The talented John Martyn Project did sterling service to the late Scottish singer songwriter’s oeuvre of work when they appeared at the Hub at St Mary’s on October 1st.
The concert, presented by Lichfield Arts saw the six-piece band play the iconoclastic Martyn’s ground-breaking music, which covered blues, folk, chamber jazz, funk and fusion in a heady brew that ranged from pure acoustic beauty to elements of noisecore, breaking through many time signatures, creating waves of angry, atonal noise, produced by live instruments, and effects pedals.
The setlist for the evening took music from Martyn’s classic 1973 release Solid Air, as well as more up to date music, with a light show that matched the music, and the ambience that St Mary’s provides, both aesthetically and acoustically.
The ensemble of vocalist Blythe Pepino, Kit Hawes on guitar and mandolin, Pete Josef on guitars, keyboards and vocals, Sam Brooks, guitar, vocals, and the strong rhythm section of John Blakely and Jon Short all worked hard to let the music breathe, whilst adding their sonic signatures.
The concert started with the chamber jazz sound of Solid Air, a song that John Martyn wrote for his friend, the ill-fated Nick Drake, whilst Go Down Easy was a more raucous affair.
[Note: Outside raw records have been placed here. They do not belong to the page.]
(** C8. Let the body of rule [i] contain a predicate [p] whose identity is
    the head identity of no rule. The graph is built all the same: it has a
    vertex for every rule, and on every store that holds the rules the
    construction returns. No forward edge of rule [i] leads to a rule
    defining [p], and striking [p] out of that body changes no forward and no
    reverse edge set of any vertex. *)
Theorem base_predicate_no_edge rules i r p :
  rules_rules rules !! i = Some r →
  p ∈ rule_predicates r →
  (∀ q : Rule, q ∈ rules_rules rules →
        predicate_id (rule_head q) ≠ predicate_id p) →
  let g := graph_rules (DependencyGraph_init predicate_id rules) in
  let rules' :=
    mkRules (<[ i := without_predicate predicate_id (predicate_id p) r ]>
               (rules_rules rules)) in
  let g' := graph_rules (DependencyGraph_init predicate_id rules') in
  (∀ j, j < length (rules_rules rules) → is_Some (g !! j)) ∧
  (∀ h o, Heap.repr_rules h o rules →
     is_Some (Heap.DependencyGraph_init predicate_id h o)) ∧
  (∀ v s rs, g !! i = Some v → s ∈ vertex_edges v →
     rules_rules rules !! s = Some rs →
     predicate_id (rule_head rs) ≠ predicate_id p) ∧
  (∀ j, vertex_edges <$> g !! j = vertex_edges <$> g' !! j) ∧
  (∀ j, vertex_reverse <$> g !! j = vertex_reverse <$> g' !! j).
Proof.
  intros Hi Hp Hbase g rules' g'.
  assert (∀ a b, refers_to predicate_id
                   (without_predicate predicate_id (predicate_id p) a) b ↔
                 refers_to predicate_id a b ∧
                 predicate_id (rule_head b) ≠ predicate_id p) as Hwo.
  { intros a b. unfold refers_to. apply predicate_ids_without. }
  assert (∀ k a, rules_rules rules' !! k = Some a →
            ∃ a0, rules_rules rules !! k = Some a0 ∧
                  rule_head a = rule_head a0 ∧
                  ∀ b, b ∈ rules_rules rules →
                    (refers_to predicate_id a b ↔ refers_to predicate_id a0 b))
    as Hfrom.
  { intros k a. simpl. destruct (decide (k = i)) as [->|Hne].
    - rewrite list_lookup_insert_eq by by eapply lookup_lt_Some.
      intros [= <-]. exists r. split_and!; [done..|].
      intros b Hb. rewrite Hwo. specialize (Hbase b Hb). tauto.
    - rewrite list_lookup_insert_ne by done. intros ?. by exists a. }
  assert (∀ k a0, rules_rules rules !! k = Some a0 →
            ∃ a, rules_rules rules' !! k = Some a ∧
                  rule_head a = rule_head a0 ∧
                  ∀ b, b ∈ rules_rules rules →
                    (refers_to predicate_id a b ↔ refers_to predicate_id a0 b))
    as Hto.
  { intros k a0 Hk. simpl. destruct (decide (k = i)) as [->|Hne].
    - rewrite list_lookup_insert_eq by by eapply lookup_lt_Some.
      eexists; split; [done|]. simplify_eq. split; [done|].
      intros b Hb. rewrite Hwo. specialize (Hbase b Hb). tauto.
    - rewrite list_lookup_insert_ne by done. by exists a0. }
  assert (∀ a b, rule_head a = rule_head b →
            ∀ c, refers_to predicate_id c a ↔ refers_to predicate_id c b)
    as Hhead.
  { intros a b Hab c. unfold refers_to. by rewrite Hab. }
  split_and!.
  - intros j Hj. unfold g. rewrite DependencyGraph_lookup, fmap_is_Some.
    by apply lookup_lt_is_Some.
  - intros h o Hrepr.
    destruct (HeapFacts.DependencyGraph_init_repr predicate_id h o rules Hrepr)
      as (d & h' & -> & _). by eexists.
  - intros v s rs Hv _ Hs. apply Hbase. by eapply list_elem_of_lookup_2.
  - intros j. unfold g, g'. rewrite !DependencyGraph_lookup, <-!option_fmap_compose.
    destruct (rules_rules rules !! j) as [a0|] eqn:Hj.
    + destruct (Hto _ _ Hj) as (a & -> & Hh & Hrefs); simpl. f_equal.
      apply set_eq. intros s. rewrite !elem_of_adjacency. split.
      * intros (b0 & Hs & Href). destruct (Hto _ _ Hs) as (b & Hs' & Hb & _).
        exists b. split; [done|].
        apply (Hhead _ _ Hb), Hrefs; [by eapply list_elem_of_lookup_2|done].
      * intros (b & Hs & Href). destruct (Hfrom _ _ Hs) as (b0 & Hs' & Hb & _).
        exists b0. split; [done|].
        apply Hrefs; [by eapply list_elem_of_lookup_2|].
        by apply (Hhead _ _ Hb).
    + assert (rules_rules rules' !! j = None) as ->; [|done].
      simpl. apply lookup_ge_None. rewrite length_insert.
      by apply lookup_ge_None.
  - intros j. unfold g, g'. rewrite !DependencyGraph_lookup, <-!option_fmap_compose.
    destruct (rules_rules rules !! j) as [a0|] eqn:Hj.
    + destruct (Hto _ _ Hj) as (a & -> & Hh & _); simpl. f_equal.
      apply set_eq. intros s. rewrite !elem_of_reverse_edges.
      assert (a0 ∈ rules_rules rules) as Ha0 by by eapply list_elem_of_lookup_2.
      split.
      * intros (b0 & Hs & Href). destruct (Hto _ _ Hs) as (b & Hs' & _ & Hrefs).
        exists b. split; [done|].
        apply (Hhead _ _ Hh). by apply Hrefs.
      * intros (b & Hs & Href). destruct (Hfrom _ _ Hs) as (b0 & Hs' & _ & Hrefs).
        exists b0. split; [done|].
        apply Hrefs; [done|]. by apply (Hhead _ _ Hh).
    + assert (rules_rules rules' !! j = None) as ->; [|done].
      simpl. apply lookup_ge_None. rewrite length_insert.
      by apply lookup_ge_None.
Qed.

End base_predicates.

(** ** Stratification *)

Section closure_facts.
Context (next : nat → gset nat) (K : gset nat).
Hypothesis next_in_K : ∀ x, x ∈ K → next x ⊆ K.

Implicit Types (X Y : gset nat) (x y : nat).

Lemma elem_of_expand X y :
  y ∈ expand next X ↔ y ∈ X ∨ ∃ x, x ∈ X ∧ y ∈ next x.
Proof.
  unfold expand. by rewrite elem_of_union, elem_of_set_bind.
Qed.

Lemma expand_subseteq X : X ⊆ expand next X.
Proof. intros y ?. apply elem_of_expand. by left. Qed.

Lemma expand_in X : X ⊆ K → expand next X ⊆ K.
Proof.
  intros HX y [?|(x & Hx & Hy)]%elem_of_expand; [by apply HX|].
  by apply (next_in_K x); [apply HX|].
Qed.

Lemma closure_subseteq n : ∀ X, X ⊆ closure next n X.
Proof.
  induction n as [|n IH]; intros X; simpl; [done|].
  etrans; [apply expand_subseteq|apply IH].
Qed.

Lemma closure_in n : ∀ X, X ⊆ K → closure next n X ⊆ K.
Proof.
  induction n as [|n IH]; intros X HX; simpl; [done|].
  by apply IH, expand_in.
Qed.

Lemma closure_fixed n X : expand next X = X → closure next n X = X.
Proof. intros HX. induction n as [|n IH]; simpl; [done|]. by rewrite HX. Qed.

(** A search that has not settled after [n] rounds has found [n] new
    members. *)
Lemma closure_grows n : ∀ X,
  expand next (closure next n X) = closure next n X ∨
  n + size X ≤ size (closure next n X).
Proof.
  induction n as [|n IH]; intros X; simpl; [right; lia|].
  destruct (decide (expand next X = X)) as [Hfix|Hne].
  - left. by rewrite Hfix, closure_fixed.
  - destruct (IH (expand next X)) as [?|Hsize]; [by left|right].
    assert (X ⊂ expand next X) as Hlt%subset_size; [|lia].
    split; [apply expand_subseteq|].
    intros Hsub. apply Hne. apply set_eq. intros y. split; [apply Hsub|].
    apply expand_subseteq.
Qed.

Lemma closure_settled n X :
  X ⊆ K → size K < n + size X →
  expand next (closure next n X) = closure next n X.
Proof.
  intros HX Hn. destruct (closure_grows n X) as [?|Hsize]; [done|].
  pose proof (subseteq_size _ _ (closure_in n X HX)). lia.
Qed.

Lemma closure_sound n : ∀ X y,
  y ∈ closure next n X → ∃ x, x ∈ X ∧ rtc (edge_of next) x y.
Proof.
  induction n as [|n IH]; intros X y; simpl.
  - intros ?. by exists y.
  - intros (x & [?|(x0 & ? & ?)]%elem_of_expand & Hrtc)%IH.
    + by exists x.
    + exists x0. split; [done|]. by eapply rtc_l.
Qed.

Lemma settled_complete Y x y :
  expand next Y = Y → x ∈ Y → rtc (edge_of next) x y → y ∈ Y.
Proof.
  intros HY Hx Hrtc. induction Hrtc as [|x x' y Hstep _ IH]; [done|].
  apply IH. rewrite <-HY. apply elem_of_expand. right. by exists x.
Qed.

(** After as many rounds as there are vertices the search from [i] has found
    exactly what can be reached from [i]. *)
Lemma elem_of_closure i y :
  i ∈ K → y ∈ closure next (size K) {[ i ]} ↔ rtc (edge_of next) i y.
Proof.
  intros Hi. split.
  - intros (x & ->%elem_of_singleton & ?)%closure_sound. done.
  - intros Hrtc. eapply settled_complete; [|by apply closure_subseteq, elem_of_singleton|done].
    apply closure_settled.
    + by apply singleton_subseteq_l.
    + rewrite size_singleton. lia.
Qed.

End closure_facts.

Section stratifier_facts.
Context {Predicate : Type} (g : @DependencyGraph Predicate).

(** What the section assumes of [g]: the edge sets name keys only, and the
    reverse edge sets are the transpose of the forward ones. The constructed
    graphs are such. *)
Hypothesis forward_in : ∀ i j, j ∈ forward g i → j ∈ dom (graph_rules g).
Hypothesis backward_in : ∀ i j, j ∈ backward g i → j ∈ dom (graph_rules g).
Hypothesis transpose : ∀ i j, j ∈ forward g i ↔ i ∈ backward g j.

Implicit Types (i j : nat) (G H : gset nat) (remaining : list (gset nat)).

Lemma elem_of_reachable i j :
  i ∈ dom (graph_rules g) → j ∈ reachable g i ↔ rtc (edge_of (forward g)) i j.
Proof.
  intros Hi. unfold reachable. rewrite <-size_dom.
  apply elem_of_closure; [|done]. intros x _ y. apply forward_in.
Qed.

Lemma rtc_backward i j :
  rtc (edge_of (backward g)) i j ↔ rtc (edge_of (forward g)) j i.
Proof.
  split.
  - induction 1 as [|i x j Hstep _ IH]; [done|].
    eapply rtc_r; [done|]. by apply transpose.
  - induction 1 as [|j x i Hstep _ IH]; [done|].
    eapply rtc_r; [done|]. by apply transpose.
Qed.

Lemma elem_of_coreachable i j :
  i ∈ dom (graph_rules g) → j ∈ coreachable g i ↔ rtc (edge_of (forward g)) j i.
Proof.
  intros Hi. unfold coreachable. rewrite <-size_dom, <-rtc_backward.
  apply elem_of_closure; [|done]. intros x _ y. apply backward_in.
Qed.

Lemma elem_of_component i j :
  i ∈ dom (graph_rules g) → j ∈ component g i ↔ mutually_dependent g i j.
Proof.
  intros Hi. unfold component, mutually_dependent.
  by rewrite elem_of_intersection, elem_of_reachable, elem_of_coreachable.
Qed.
Blythe Pepino sang a well-received Fairytale Lullaby, and the jazz chords and keyboards of One Day Without You were well delivered. The first set was closed by one of John Martyn’s best-loved songs, May You Never, sung from the front of the stage, off-mike, with Kit Hawes’s dextrous acoustic guitar, and harmony vocals from the band adding to the message of friendship and platonic love that the song embodies.
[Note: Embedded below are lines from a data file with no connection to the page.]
(** * [commas], [get_factory] and the factory selection *)

Lemma str_app_assoc (s1 s2 s3 : string) :
  (s1 +:+ s2) +:+ s3 = s1 +:+ (s2 +:+ s3).
Proof.
  induction s1 as [|c s1 IH]; [done|].
  change (String c ((s1 +:+ s2) +:+ s3) = String c (s1 +:+ (s2 +:+ s3))).
  by rewrite IH.
Qed.

Lemma str_join_cons sep x y rest :
  str_join sep (x :: y :: rest) = x +:+ sep +:+ str_join sep (y :: rest).
Proof. reflexivity. Qed.

(** X16: commas of no item is the empty string, of one item the item, of
    two items "x joiner y" without a comma, and of three or more items the
    first item, a comma and a space, and commas of the rest: the joiner
    appears once, before the last item. *)
Theorem X16_commas (joiner : string) :
  commas [] joiner = ""
  ∧ (∀ x, commas [x] joiner = x)
  ∧ (∀ x y, commas [x; y] joiner = x +:+ " " +:+ joiner +:+ " " +:+ y)
  ∧ (∀ x y z rest,
       commas (x :: y :: z :: rest) joiner
       = x +:+ ", " +:+ commas (y :: z :: rest) joiner).
Proof.
  split; [done|]. split; [done|]. split; [done|].
  intros x y z rest. unfold commas.
  replace (length (x :: y :: z :: rest) - 1)%nat
    with (S (S (length rest))) by (simpl; lia).
  replace (length (y :: z :: rest) - 1)%nat
    with (S (length rest)) by (simpl; lia).
  rewrite (firstn_cons (S (length rest)) x (y :: z :: rest)).
  rewrite (firstn_cons (length rest) y (z :: rest)).
  by rewrite str_join_cons, !str_app_assoc.
Qed.

Lemma contains_dot_rsplit_dot (s : string) :
  contains_dot s = false ↔ rsplit_dot s = None.
Proof.
  induction s as [|c s IH]; [done|]. simpl.
  destruct (rsplit_dot s) as [[before after]|].
  - assert (contains_dot s = true) as ->.
    { destruct (contains_dot s); [done|]. discriminate (proj1 IH eq_refl). }
    rewrite orb_true_r. done.
  - rewrite (proj2 IH eq_refl), orb_false_r.
    by destruct (bool_decide (c = "."%char)).
Qed.

Lemma rsplit_dot_Some (s before after : string) :
  rsplit_dot s = Some (before, after) →
  s = before +:+ "." +:+ after ∧ contains_dot after = false.
Proof.
  revert before. induction s as [|c s IH]; intros before Hs; [done|].
  simpl in Hs. destruct (rsplit_dot s) as [[before' after']|] eqn:Hrest.
  - injection Hs as <- <-. destruct (IH before' eq_refl) as [-> Hafter].
    done.
  - case_bool_decide as Hc; [|done]. injection Hs as <- <-. subst c.
    split; [done|]. by apply contains_dot_rsplit_dot.
Qed.

Section FactoryProperties.
Context {Factory : Type}.
Variable import_attr : string → string → outcome Factory.

Lemma get_factory_no_dot (module : string) :
  contains_dot module = false →
  get_factory import_attr module
  = Throw (ValueError "The image factory is not a full python path").
Proof. intros Hdot. unfold get_factory. by rewrite Hdot. Qed.

Lemma get_factory_dotted (module : string) :
  contains_dot module = true →
  ∃ module1 name,
    module = module1 +:+ "." +:+ name
    ∧ contains_dot name = false
    ∧ get_factory import_attr module = import_attr module1 name.
Proof.
  intros Hdot. unfold get_factory. rewrite Hdot. simpl.
  destruct (rsplit_dot module) as [[module1 name]|] eqn:Hsplit.
  - destruct (rsplit_dot_Some _ _ _ Hsplit) as [Hjoin Hname]. eauto.
  - apply contains_dot_rsplit_dot in Hsplit. congruence.
Qed.

(** X17: get_factory raises ValueError "The image factory is not a full
    python path" for a name without a dot, without importing anything;
    otherwise it imports the part before the last dot and takes from it
    the attribute named after the last dot, and the two parts joined by a
    dot are the given path. *)
Theorem X17_get_factory (module : string) :
  (contains_dot module = false →
     get_factory import_attr module
     = Throw (ValueError "The image factory is not a full python path"))
  ∧ (contains_dot module = true →
     ∃ module1 name,
       module = module1 +:+ "." +:+ name
       ∧ contains_dot name = false
       ∧ get_factory import_attr module = import_attr module1 name).
Proof. split; [apply get_factory_no_dot | apply get_factory_dotted]. Qed.

Lemma default_factories_dotted (f path : string) :
  default_factories !! f = Some path →
  contains_dot f = false ∧ contains_dot path = true.
Proof.
  intros Hf. apply elem_of_list_to_map_2 in Hf.
  repeat (apply elem_of_cons in Hf as [Hf|Hf];
          [injection Hf as -> ->; by vm_compute|]).
  by apply elem_of_nil in Hf.
Qed.

(** X18: the factory selection of main. A non-empty name that is neither a
    shortcut of default_factories nor contains a dot ends in the parser
    error "The image factory is not a full python path", with nothing
    imported. Every shortcut maps to a dotted path, so a shortcut always
    reaches the import of that path's module and class, and its result is
    the image factory. Shortcut names contain no dot. *)
Theorem X18_main_image_factory (f : string) :
  f ≠ EmptyString →
  (default_factories !! f = None → contains_dot f = false →
     main_image_factory import_attr (Some f)
     = Throw (ParserExit "The image factory is not a full python path"))
  ∧ (∀ path, default_factories !! f = Some path →
       contains_dot f = false
       ∧ ∃ module1 name,
           path = module1 +:+ "." +:+ name
           ∧ contains_dot name = false
           ∧ ∀ image_factory,
               import_attr module1 name = Return image_factory →
               main_image_factory import_attr (Some f)
               = Return (Some image_factory)).
Proof.
  intros Hf. unfold main_image_factory.
  destruct (decide (f = EmptyString)); [done|]. split.
  - intros -> Hdot. simpl.
    by rewrite (get_factory_no_dot f Hdot).
  - intros path Hpath. rewrite Hpath. simpl.
    destruct (default_factories_dotted _ _ Hpath) as [Hkey Hdot].
    split; [done|].
    destruct (get_factory_dotted path Hdot)
      as (module1 & name & Hjoin & Hname & Hget).
    exists module1, name. split; [done|]. split; [done|].
    intros image_factory Himp. by rewrite Hget, Himp.
Qed.
End FactoryProperties.

Lemma X17_get_factory_witness :
  let import_attr := λ module1 name : string, Return (module1, name) in
  get_factory import_attr "png"
  = Throw (ValueError "The image factory is not a full python path")
  ∧ ∃ module1 name,
      "qrcode.image.pure.PyPNGImage" = module1 +:+ "." +:+ name
      ∧ contains_dot name = false
      ∧ get_factory import_attr "qrcode.image.pure.PyPNGImage"
        = import_attr module1 name.
Proof.
  intros import_attr.
  destruct (X17_get_factory import_attr "png") as [Hno _].
  destruct (X17_get_factory import_attr "qrcode.image.pure.PyPNGImage")
    as [_ Hyes].
  split; [by apply Hno | by apply Hyes].
Defined.

Lemma X18_main_image_factory_witness :
  let import_attr := λ module1 name : string, Return (module1, name) in
  main_image_factory import_attr (Some "jpeg")
  = Throw (ParserExit "The image factory is not a full python path")
  ∧ ∃ image_factory,
      main_image_factory import_attr (Some "png")
      = Return (Some image_factory).
Proof.
  intros import_attr.
  destruct (X18_main_image_factory import_attr "jpeg") as [Hno _]; [done|].
  destruct (X18_main_image_factory import_attr "png") as [_ Hyes]; [done|].
  split; [by apply Hno|].
  destruct (Hyes "qrcode.image.pure.PyPNGImage" eq_refl)
    as (_ & module1 & name & _ & _ & Hmain).
  exists (module1, name). by apply Hmain.
Defined.

(** * Construction with drawers *)

Section DrawerConstruction.
Context {QRModuleDrawer Kwargs : Type}.
Variable drawer_aliases : DrawerAliases QRModuleDrawer Kwargs.
Variable default_drawer_class : unit → QRModuleDrawer.

Lemma get_drawer_resolved (drawer : drawer_arg QRModuleDrawer) m :
  resolved drawer_aliases default_drawer_class drawer = Some m →
  ∃ r, get_drawer drawer_aliases drawer = Ok r
       ∧ default (default_drawer_class ()) r = m.
Proof.
  destruct drawer as [|name|d]; simpl.
  - intros [= <-]. by exists None.
  - destruct (drawer_aliases !! name) as [[drawer_cls kwargs]|]; [|done].
    intros [= <-]. by eexists.
  - intros [= <-]. by eexists.
Qed.

Lemma get_drawer_unresolved (drawer : drawer_arg QRModuleDrawer) :
  resolved drawer_aliases default_drawer_class drawer = None →
  ∃ name, drawer = DrawerStr name
          ∧ get_drawer drawer_aliases drawer = Raise (KeyError name).
Proof.
  destruct drawer as [|name|d]; simpl; [done| |done].
  destruct (drawer_aliases !! name) as [[drawer_cls kwargs]|]; [done|].
  intros _. by exists name.
Qed.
The second set looked at the more experimental side of Martyn’s work. I’d Rather Be The Devil featured the echoplex sound that had been an early, and important part of Martyn’s career playing folk clubs in Scotland, his arrangement of the traditional song Spencer the Rover was sung and played by Pete Josef, his ragged voice matching the sentiments of the song perfectly. Bless the Weather and Couldn’t love you More were well played and performed, but the highlight of the second set was the closing song, I Don’t Want to Know, which started with the folk keyboard and guitar parts, before the drums and bass kicked in, taking the song off in an unexpected direction.
The encores featured a melodic reading of Joni Mitchell’s A Case of You, and Over the Hill was another off-mike excursion, giving the folk elements of John Martyn’s sound space to breathe, with Kit Hawes lively Mandolin, and the harmony singing of the rest of the band ending this fine display of musicianship in great style. The standing ovation was truly well deserved.